Most philosophers believe that philosophy begins in wonder, and thus has its roots somewhere in human nature itself.
Men are probably the only creatures who can wonder. They can wonder at the “mystery of man’s existence” and at the fact that the world exists or, finding no such “mysteries,” can wonder about the nature of the world (whether it is material or spiritual, moving or still) and the nature of man’s knowledge of it.
Out of this wonder, two men in ancient Greece created philosophy as we know it today - as the systematic investigation of the ultimate nature of reality and of man’s relation to reality. If a man has ever wondered whether the world he sees around him is really real, he has been wondering about “the ultimate nature of reality.” If he has ever asked himself, “How can I ever be sure I know anything? I’ve been so sure before, and been wrong then. How can I know I’m right now?” or if he has ever asked himself, “Why should I be moral?” he has been asking about his “relation to reality.” Such a man has been asking philosophical questions. When he asks and answers such questions systematically, he becomes a philosopher.

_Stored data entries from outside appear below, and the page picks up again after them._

(** * RSA demonstrations of the [cyber] repository, embedded in Rocq.

    The development follows two scripts of the repository:

    - [Cryptography/2 Modern Cryptography/4 RSA.py]: the primality test
      [prime], the per-character [encrypt]/[decrypt] and the key generation
      performed at module level (random primes, random public exponent,
      trial-increment search for the private exponent);
    - [Cryptography/2 Modern Cryptography/6 Digital Signature.py]: [gcd],
      [modinv], [generate_keypair], [sign] and [verify];

    and the primality test [is_prime] of
    [Cryptography/2 Modern Cryptography/3 Diffie-Hellman.py].

    Python integers are unbounded, so they are modelled by [Z]; the floor
    division [//] and the remainder [%] of Python agree with [Z.div] and
    [Z.modulo] (the remainder takes the sign of the divisor), except that
    Python raises [ZeroDivisionError] on a zero divisor. *)

From Stdlib Require Import ZArith Znumtheory Zdivisibility Zcong Zpow_facts.
From Stdlib Require Import Zmod.ZmodInv.
From Stdlib Require Import Lia List Bool.
Import ListNotations.

#[local] Open Scope Z_scope.

(** ** Outcomes of Python code *)

(** The built-in exceptions that the modelled code can raise. *)
Inductive exn : Set :=
| ZeroDivisionError
| ValueError
| OverflowError
| UnicodeEncodeError.

(** Running a piece of Python either returns a value, raises an exception
    (none of the scripts catches any, so a raised exception ends the
    program), or is still running when the fuel of the model is used up. *)
Inductive outcome (A : Type) : Type :=
| Returns (a : A)
| Raises (e : exn)
| OutOfFuel.

Arguments Returns {A} a.
Arguments Raises {A} e.
Arguments OutOfFuel {A}.

Definition bind {A B : Type} (c : outcome A) (k : A -> outcome B) : outcome B :=
  match c with
  | Returns a => k a
  | Raises e => Raises e
  | OutOfFuel => OutOfFuel
  end.

Declare Scope py_scope.
Delimit Scope py_scope with py.
Notation "x <- c ;; k" := (bind c (fun x => k))
  (at level 61, c at next level, right associativity) : py_scope.
Notation "' pat <- c ;; k" := (bind c (fun x => match x with pat => k end))
  (at level 61, pat pattern, c at next level, right associativity) : py_scope.
#[local] Open Scope py_scope.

(Even before philosophy came upon the scene, there must have been some Canaanite shepherds who asked questions such as: “What keeps the stars up?” and “What is the soul?” The difference between the way these questions are asked by Canaanite shepherds and Athenian philosophers is that the shepherds are idle in their questioning. It takes them nowhere. And when they cannot find an answer they give up wondering. When they do find an answer it is isolated from everything else they know.)
Can we say then what makes a great philosopher, the kind of philosopher we can read with profit today, though he wrote more than 2,000 years ago?
PLATO’S IMPORTANCE
Plato is often called “The Prince of Philosophy.” There are two reasons for this title. First because he asks many of the fundamental philosophical questions, questions that are still being asked by philosophers today. These are questions such as: What is truth? What is justice? What is reality? Modern philosophers might not answer these questions in the way the Plato answered them, but it is significant that, in any case, they are giving their modern solutions to his problems. No modern composer writes music like that of Bach, but no important composer can ignore him.
The second reason for Plato’s right to be called “The Prince of Philosophy” is, I think, that many of his answers have been continuously meaningful, and are still meaningful for us today. To his fundamental questions, Plato gives some of the best answers ever given. Each age rediscovers for itself Plato’s persistent value. Many of our contemporary advances in logic and the theoretical side of mathematics, for example, can be traced back to Plato. Alfred N. Whitehead, a famous mathematician and logician, as well as a deep thinker on the theory of the cosmos, can say something like, “Wherever I go in my mind, I always meet Plato coming back.”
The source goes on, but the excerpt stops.